This is a paradigm shift in how health care practitioners approach care, though it is gaining momentum in the health and wellness sphere. Instead of using weight or the antiquated BMI as a measure of health, we utilize a holistic approach that looks at the person as a whole. When we completed our education and training to become RDs, we committed to doing no harm, including recommending weight loss. For this reason, we take a weight neutral approach, meaning the number on the scale doesn’t dictate our care plan or influence our recommendations. It has been shown that weight stigma or bias is more likely to cause harm, resulting in poorer health outcomes as a product of being fat shamed, especially in a clinical setting. When fatphobia among health care providers is reflected on patients, those individuals are less likely to seek care and more likely to skip appointments as a result.

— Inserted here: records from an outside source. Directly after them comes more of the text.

(* ===== verification/Time.v ===== *)
(** * Go's time: RFC 3339 texts and instants

    [time.Parse(time.RFC3339, s)] as the sources use it, through the general
    layout parser: an hour of one digit, a fraction after the seconds and an
    offset of up to 24:60 are accepted, as they are there.  An instant is the
    number of nanoseconds since the start of the year 1, the zero [time.Time]. *)

From S2P Require Import Prelude.

Definition digit_at (s : bytes) (i : nat) : bool :=
  match s !! i with Some c => is_digit c | None => false end.

(** [getnum]: two digits, or one when [fixed] is false. *)
Definition getnum (fixed : bool) (s : bytes) : option (Z * bytes) :=
  match s with
  | c :: t =>
    if negb (is_digit c) then None
    else match t with
    | c' :: t' => if is_digit c' then Some (10 * (c - 48) + (c' - 48), t') else if fixed then None else Some (c - 48, t)
    | [] => if fixed then None else Some (c - 48, [])
    end
  | [] => None
  end.

(** The digits of a year. *)
Definition get_year (s : bytes) : option (Z * bytes) :=
  match s with
  | a :: b :: c :: d :: t =>
    if is_digit a && is_digit b && is_digit c && is_digit d
    then Some ((a - 48) * 1000 + (b - 48) * 100 + (c - 48) * 10 + (d - 48), t) else None
  | _ => None
  end.

Definition skip_char (c : Z) (s : bytes) : option bytes :=
  match s with x :: t => if x =? c then Some t else None | [] => None end.

(** The digits at the head of [s]. *)
Fixpoint leading_digits (s : bytes) : bytes :=
  match s with c :: t => if is_digit c then c :: leading_digits t else [] | [] => [] end.

Definition digits_value (ds : bytes) : Z := foldl (λ acc c, acc * 10 + (c - 48)) 0 ds.

(** A fraction of a second after [.] or [,]; only nine digits count. *)
Definition get_fraction (s : bytes) : Z * bytes :=
  match s with
  | c :: t =>
    if ((c =? 46) || (c =? 44)) && digit_at t 0 then
      let ds := leading_digits t in
      let kept := take 9 ds in
      (digits_value kept * 10 ^ (9 - Z.of_nat (length kept)), drop (length ds) t)
    else (0, s)
  | [] => (0, s)
  end.

(** [Z] or a signed offset, in seconds. *)
Definition get_zone (s : bytes) : option (Z * bytes) :=
  match s with
  | 90 :: t => Some (0, t)
  | sg :: h1 :: h2 :: colon :: m1 :: m2 :: t =>
    if negb (colon =? 58) then None
    else match getnum true [h1; h2], getnum true [m1; m2] with
    | Some (hr, _), Some (mm, _) =>
      if (24 <? hr) || (60 <? mm) then None
      else if sg =? 43 then Some ((hr * 60 + mm) * 60, t)
      else if sg =? 45 then Some (- ((hr * 60 + mm) * 60), t)
      else None
    | _, _ => None
    end
  | _ => None
  end.

Definition is_leap (y : Z) : bool := (y mod 4 =? 0) && (negb (y mod 100 =? 0) || (y mod 400 =? 0)).

Definition days_in (m y : Z) : Z :=
  if m =? 2 then if is_leap y then 29 else 28
  else if (m =? 4) || (m =? 6) || (m =? 9) || (m =? 11) then 30 else 31.

(** Days from 0001-01-01 to the first of January of [y], and to a date. *)
Definition days_before_year (y : Z) : Z := let p := y - 1 in 365 * p + p / 4 - p / 100 + p / 400.
Definition days_before_month (m y : Z) : Z :=
  foldr Z.add 0 (map (λ i, days_in (Z.of_nat i) y) (seq 1 (Z.to_nat (m - 1)))).

Definition instant (year month day hour minute sec nsec zone : Z) : Z :=
  let days := days_before_year year + days_before_month month year + (day - 1) in
  ((days * 86400 + hour * 3600 + minute * 60 + sec - zone) * 1000000000) + nsec.

Definition time_Parse (s : bytes) : option Z :=
  '(year, s) ← get_year s;
  s ← skip_char 45 s;
  '(month, s) ← getnum true s;
  if (month <? 1) || (12 <? month) then None else
  s ← skip_char 45 s;
  '(day, s) ← getnum true s;
  s ← skip_char 84 s;
  '(hour, s) ← getnum false s;
  if 24 <=? hour then None else
  s ← skip_char 58 s;
  '(minute, s) ← getnum true s;
  if 60 <=? minute then None else
  s ← skip_char 58 s;
  '(sec, s) ← getnum true s;
  if 60 <=? sec then None else
  let '(nsec, s) := get_fraction s in
  '(zone, s) ← get_zone s;
  match s with
  | [] => if (day <? 1) || (days_in month year <? day) then None
          else Some (instant year month day hour minute sec nsec zone)
  | _ => None
  end.

(** [Time.IsZero] and [Time.Before]. *)
Definition time_zero : Z := 0.
Definition IsZero (t : Z) : bool := t =? time_zero.
Definition Before (t u : Z) : bool := t <? u.

(** Unix times of known instants, in seconds from year 1 (62135596800 s before
    the epoch). *)
Example time_epoch : time_Parse (bs "1970-01-01T00:00:00Z") = Some (62135596800 * 1000000000).
Proof. reflexivity. Qed.
Example time_offset : time_Parse (bs "2026-03-01T01:30:00.25+01:30") = Some ((62135596800 + 1772323200) * 1000000000 + 250000000).
Proof. reflexivity. Qed.
Example time_zero_text : time_Parse (bs "0001-01-01T00:00:00Z") = Some time_zero.
Proof. reflexivity. Qed.
Example time_no_such_day : time_Parse (bs "2026-02-29T00:00:00Z") = None.
Proof. reflexivity. Qed.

Steps YOU can take towards a HAES-based approach

Making peace with your body certainly doesn’t happen overnight, but there are actionable steps you can begin making today to start your journey to a more attuned approach to health. Rather than perpetually fighting your body’s natural biology and looking to external guidelines, you can start to look inward.

  1. Reject the diet mentality- This might ring some bells if you are familiar with the Intuitive Eating principles.

    Acknowledge that diets are unsuccessful in the long run, as our weight is ultimately out of our control & that they hurt our physical and psychological health  

  2. Set realistic, non weight-oriented goals for your health that align with your VALUES

  3. Adopt a self-care routine that focuses on your mental, emotional and spiritual health

    Have exercise be an accessory to your life that is enjoyable, not a punishment that ultimately sacrifices your health

  4. Buy and wear clothes for your NOW body, not a make-believe “future” body

    Wearing clothes that are comfortable and make you feel your best will leave you less vulnerable to the temptation to restrict or diet

  5. Empower yourself through self-educating

Arm yourself with knowledge on Intuitive Eating and HAES resources including the work of Linda Bacon and the book by Evelyn Tribole and Elyse Resch

Why your weight is the least interesting thing about you

At the end of the day, your weight is simply a number; a number that provides us with little valuable information (unless of course you are on a weight restoration protocol as part of your ED recovery!). It is as benign as your street address. We know that nutrition and health is much more nuanced and complex than a simple calories in, calories out equation. We at NourishRX believe that YOU are the expert of your own body, and we are the facilitators in helping that inner wisdom come to light. We care more about your relationship with food and your overall lifestyle than what you actually eat. We utilize HAES principles because we know that you can be healthy right NOW by adopting health-enhancing behaviors, not once you attain the illusive “x” weight on the scale. You value as a human is so much more than that.

So, I want to know… Where are you in your HAES journey? Let us know! And, as always, we’re here to help should you have any questions along the way ;-)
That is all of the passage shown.